EXERCISE PROMPT: Only the lines below from the one containing "- the [Element]" to the one containing "serialiser meets, whether" should be repeated, both included and unchanged.

TASK INPUT:

- Opening Delimiter -

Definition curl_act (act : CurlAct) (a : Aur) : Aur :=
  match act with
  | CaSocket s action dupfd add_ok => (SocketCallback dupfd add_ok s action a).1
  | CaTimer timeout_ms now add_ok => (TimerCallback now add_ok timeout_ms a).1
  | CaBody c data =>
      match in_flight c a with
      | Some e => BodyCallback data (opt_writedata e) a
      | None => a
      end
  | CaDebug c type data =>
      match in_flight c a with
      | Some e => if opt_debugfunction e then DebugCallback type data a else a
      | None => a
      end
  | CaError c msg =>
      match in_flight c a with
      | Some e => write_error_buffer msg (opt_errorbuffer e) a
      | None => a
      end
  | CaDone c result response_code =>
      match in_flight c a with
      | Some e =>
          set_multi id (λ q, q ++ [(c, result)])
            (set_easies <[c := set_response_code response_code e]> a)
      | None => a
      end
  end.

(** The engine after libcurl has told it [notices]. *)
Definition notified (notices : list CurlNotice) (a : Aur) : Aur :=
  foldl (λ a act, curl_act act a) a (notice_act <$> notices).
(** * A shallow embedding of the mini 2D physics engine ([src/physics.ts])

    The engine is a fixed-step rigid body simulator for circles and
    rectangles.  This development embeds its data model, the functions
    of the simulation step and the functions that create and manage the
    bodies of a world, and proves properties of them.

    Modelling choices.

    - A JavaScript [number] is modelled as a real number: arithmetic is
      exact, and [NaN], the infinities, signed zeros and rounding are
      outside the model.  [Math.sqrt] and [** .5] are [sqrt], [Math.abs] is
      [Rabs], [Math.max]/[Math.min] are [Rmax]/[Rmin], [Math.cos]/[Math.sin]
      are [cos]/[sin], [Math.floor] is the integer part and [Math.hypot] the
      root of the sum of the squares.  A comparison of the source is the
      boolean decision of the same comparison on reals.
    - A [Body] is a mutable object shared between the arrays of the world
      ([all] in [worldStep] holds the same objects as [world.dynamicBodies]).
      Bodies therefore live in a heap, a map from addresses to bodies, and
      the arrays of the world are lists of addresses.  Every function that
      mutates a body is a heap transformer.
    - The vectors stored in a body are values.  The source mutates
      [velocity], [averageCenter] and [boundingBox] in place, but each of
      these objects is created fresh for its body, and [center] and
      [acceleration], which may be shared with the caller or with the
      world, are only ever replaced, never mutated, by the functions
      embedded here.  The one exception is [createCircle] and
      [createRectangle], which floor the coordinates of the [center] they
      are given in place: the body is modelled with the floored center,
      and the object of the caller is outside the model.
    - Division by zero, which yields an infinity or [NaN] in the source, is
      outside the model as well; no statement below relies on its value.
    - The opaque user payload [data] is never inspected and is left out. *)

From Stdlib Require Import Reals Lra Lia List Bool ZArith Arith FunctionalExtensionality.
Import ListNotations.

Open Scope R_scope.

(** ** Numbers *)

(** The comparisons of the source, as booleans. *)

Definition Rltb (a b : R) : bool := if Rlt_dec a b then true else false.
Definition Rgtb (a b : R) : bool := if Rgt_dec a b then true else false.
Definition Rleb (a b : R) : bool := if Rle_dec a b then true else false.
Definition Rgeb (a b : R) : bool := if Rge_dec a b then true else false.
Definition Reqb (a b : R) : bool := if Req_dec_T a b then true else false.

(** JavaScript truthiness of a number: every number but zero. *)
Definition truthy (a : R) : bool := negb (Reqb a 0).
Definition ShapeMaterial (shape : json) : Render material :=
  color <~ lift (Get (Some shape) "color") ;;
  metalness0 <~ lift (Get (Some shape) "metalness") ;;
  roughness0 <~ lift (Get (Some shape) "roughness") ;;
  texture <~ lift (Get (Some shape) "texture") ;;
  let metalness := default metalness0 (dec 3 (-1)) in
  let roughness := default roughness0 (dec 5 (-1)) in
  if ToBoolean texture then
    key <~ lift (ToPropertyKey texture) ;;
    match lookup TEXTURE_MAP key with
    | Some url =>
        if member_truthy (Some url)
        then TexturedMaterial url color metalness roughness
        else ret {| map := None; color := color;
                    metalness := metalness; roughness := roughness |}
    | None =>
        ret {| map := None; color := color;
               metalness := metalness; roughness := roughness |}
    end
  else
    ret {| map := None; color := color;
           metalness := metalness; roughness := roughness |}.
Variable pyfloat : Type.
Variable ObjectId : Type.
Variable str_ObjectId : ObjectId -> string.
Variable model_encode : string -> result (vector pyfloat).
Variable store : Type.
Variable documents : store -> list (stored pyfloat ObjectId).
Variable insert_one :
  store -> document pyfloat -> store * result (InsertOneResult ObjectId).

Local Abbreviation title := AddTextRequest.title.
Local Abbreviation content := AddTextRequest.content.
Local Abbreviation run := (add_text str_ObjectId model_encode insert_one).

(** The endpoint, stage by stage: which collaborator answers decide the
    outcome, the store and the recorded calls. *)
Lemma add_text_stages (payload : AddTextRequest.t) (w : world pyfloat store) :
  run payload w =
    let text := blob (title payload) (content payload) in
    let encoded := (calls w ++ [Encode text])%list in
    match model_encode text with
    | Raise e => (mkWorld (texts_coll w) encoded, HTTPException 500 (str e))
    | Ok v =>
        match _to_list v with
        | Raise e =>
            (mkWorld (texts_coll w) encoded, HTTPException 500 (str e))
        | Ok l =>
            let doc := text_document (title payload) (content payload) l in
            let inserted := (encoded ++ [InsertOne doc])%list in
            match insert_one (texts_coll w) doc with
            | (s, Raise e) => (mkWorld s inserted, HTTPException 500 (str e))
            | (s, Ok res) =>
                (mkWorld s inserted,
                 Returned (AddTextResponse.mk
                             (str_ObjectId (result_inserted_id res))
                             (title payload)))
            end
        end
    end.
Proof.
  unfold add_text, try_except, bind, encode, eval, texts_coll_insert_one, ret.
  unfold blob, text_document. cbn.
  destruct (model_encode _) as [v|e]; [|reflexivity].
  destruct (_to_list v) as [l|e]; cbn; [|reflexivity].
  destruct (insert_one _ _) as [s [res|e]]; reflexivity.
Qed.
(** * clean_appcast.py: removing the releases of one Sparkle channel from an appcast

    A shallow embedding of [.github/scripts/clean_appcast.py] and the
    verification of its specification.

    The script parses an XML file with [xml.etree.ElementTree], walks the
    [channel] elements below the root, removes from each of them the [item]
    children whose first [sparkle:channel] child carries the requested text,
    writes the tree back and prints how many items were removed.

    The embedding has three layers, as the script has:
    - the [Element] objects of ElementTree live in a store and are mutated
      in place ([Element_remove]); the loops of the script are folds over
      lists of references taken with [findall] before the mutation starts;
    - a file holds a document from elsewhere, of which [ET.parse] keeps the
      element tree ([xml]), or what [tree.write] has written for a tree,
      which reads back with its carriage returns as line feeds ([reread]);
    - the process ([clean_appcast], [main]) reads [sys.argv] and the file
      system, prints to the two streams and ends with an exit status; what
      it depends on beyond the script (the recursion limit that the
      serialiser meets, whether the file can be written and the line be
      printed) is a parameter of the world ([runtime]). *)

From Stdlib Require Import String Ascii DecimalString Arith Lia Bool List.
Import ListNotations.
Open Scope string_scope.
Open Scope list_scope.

- Closing Delimiter -

ANSWER SECTION:
    - the [Element] objects of ElementTree live in a store and are mutated
      in place ([Element_remove]); the loops of the script are folds over
      lists of references taken with [findall] before the mutation starts;
    - a file holds a document from elsewhere, of which [ET.parse] keeps the
      element tree ([xml]), or what [tree.write] has written for a tree,
      which reads back with its carriage returns as line feeds ([reread]);
    - the process ([clean_appcast], [main]) reads [sys.argv] and the file
      system, prints to the two streams and ends with an exit status; what
      it depends on beyond the script (the recursion limit that the
      serialiser meets, whether the file can be written and the line be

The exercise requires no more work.